Work task -
Count how many lines in the data hold the word "minute", and give that number alone.

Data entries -

════════════════════

(* ===== verification/OdTripsRouting.v ===== *)
(** * The report of a survey

    [od_trips_routing.cpp], and [OdTripLegacyParameters] of [legacyV1_parameters.cpp]:
    each trip of the survey is calculated, and the demand that its legs make is added to
    the profiles of the lines and of the paths. The demands are [float]s. Shuffling a
    sample is left to the standard library, and is an interface; the parameters, which
    are constants, never ask for it. *)

From Stdlib Require Import ZArith Lia.
From Corelib Require Import SpecFloat.
From stdpp Require Import base list gmap strings pretty.
From S2P Require Import Prelude.
From S2P Require Import Data.
From S2P Require Import Numbers.
From S2P Require Import Parameters.
From S2P Require Import RoutingResult.
From S2P Require Import ConnectionCache.
From S2P Require Import TransitData.
From S2P Require Import Calculator.
From S2P Require Import GeoFilters.
From S2P Require Import Calculation.
From S2P Require Import ResultToV2.

Local Open Scope Z_scope.

(** ** Parameters *)

Record OdTripLegacyParameters := mkOdTripLegacyParameters {
  batchNumber : Z;
  batchesCount : Z;
  odTripsSampleSize : Z;
  seed : N;
  onlyDataSource : option DataSource;
  odTripsPeriods : list (Z * Z);
  odTripsGenders : list string;
  odTripsAgeGroups : list string;
  odTripsOccupations : list string;
  odTripsActivities : list string;
  odTripsModes : list string;
  odTripsSampleRatio : spec_float;
  odTripUuid : option uuid;
  calculateProfiles : bool
}.

(** The constructor, at the time [now]. *)
Definition OdTripLegacyParameters_new (now : N) : OdTripLegacyParameters :=
  mkOdTripLegacyParameters 1 1 (-1) now None [] [] [] [] [] [] (float_of 1) None true.

(** [std::shuffle] with an engine of this seed. *)
Class Shuffle := shuffle : N -> list OdTrip -> list OdTrip.

(** ** Numbers *)

Declare Scope float_scope.
Delimit Scope float_scope with float.
Notation "x + y" := (SFadd 24 128 x y) : float_scope.
Notation "x * y" := (SFmul 24 128 x y) : float_scope.
Notation "x / y" := (SFdiv 24 128 x y) : float_scope.

(** [(int)round(f)]: halves away from zero. *)
Definition int_of_round (f : spec_float) : calc Z :=
  match f with
  | S754_zero _ => Ok 0
  | S754_finite s m e =>
      let n := if 0 <=? e then Z.pos m * 2 ^ e else (2 * Z.pos m + 2 ^ (- e)) / (2 * 2 ^ (- e)) in
      let z := if s then - n else n in
      if (MIN_INT <=? z) && (z <=? MAX_INT) then Ok z else Throw Undefined
  | _ => Throw Undefined
  end.

(** [Toolbox::convertSecondsToFormattedTime]. *)
Definition convertSecondsToFormattedTime (timeInSeconds : Z) : calc string :=
  let hour := Z.quot timeInSeconds 3600 in
  minute ← int_of_round (to_double (float_of timeInSeconds) / double_of 60 - to_double (float_of (hour * 60)))%double;
  let '(hour, minute) := if minute =? 60 then (hour + 1, 0) else (hour, minute) in
  let padded (z : Z) := (if (z <=? 9)%Z then "0" else "")%string +:+ pretty z in
  Ok (padded hour +:+ ":" +:+ padded minute).

(** [v[i]] with an [int] index. *)
Definition vec_index {A} (l : list A) (i : Z) : calc A :=
  if i <? 0 then Throw Undefined else vec_get l (Z.to_nat i).

(** ** The demand *)

Record OdProfiles := mkOdProfiles {
  lineProfiles : gmap uuid spec_float;
  pathProfiles : gmap uuid (list (list spec_float));
  pathTotalProfiles : gmap uuid (list spec_float);
  maximumSegmentHourlyDemand : spec_float;
  maximumSegmentTotalDemand : spec_float;
  totalTravelTimeSeconds : Z
}.

Definition float_zero : spec_float := S754_zero false.

(** 29 hours, from 0 to 28. *)
Definition demandByHourOfDay : list spec_float := replicate 29 float_zero.

Definition OdProfiles_new (lines : list Line) : OdProfiles :=
  mkOdProfiles (list_to_map ((fun line => (line_uuid line, float_zero)) <$> lines)) ∅ ∅ float_zero float_zero 0.

(** [lineProfiles.at(legLine.uuid) += correctedExpansionFactor]. *)
Definition add_line_demand (correctedExpansionFactor : spec_float) (line : Line) (st : OdProfiles) : calc OdProfiles :=
  match lineProfiles st !! line_uuid line with
  | Some demand =>
      Ok (mkOdProfiles (<[line_uuid line := (demand + correctedExpansionFactor)%float]> (lineProfiles st))
            (pathProfiles st) (pathTotalProfiles st) (maximumSegmentHourlyDemand st) (maximumSegmentTotalDemand st)
            (totalTravelTimeSeconds st))
  | None => Throw OutOfRange
  end.

(** The profiles of a path, when it is met for the first time: a path without nodes asks
    for a vector of the largest size, which throws. *)
Definition add_path (path : Path) (st : OdProfiles) : calc OdProfiles :=
  match pathProfiles st !! path_uuid path with
  | Some _ => Ok st
  | None =>
      if (length (path_nodesRef path) =? 0)%nat then Throw StdException
      else
        let segments := (length (path_nodesRef path) - 1)%nat in
        Ok (mkOdProfiles (lineProfiles st) (<[path_uuid path := replicate segments demandByHourOfDay]> (pathProfiles st))
              (<[path_uuid path := replicate segments float_zero]> (pathTotalProfiles st))
              (maximumSegmentHourlyDemand st) (maximumSegmentTotalDemand st) (totalTravelTimeSeconds st))
  end.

════════════════════

Solution -
3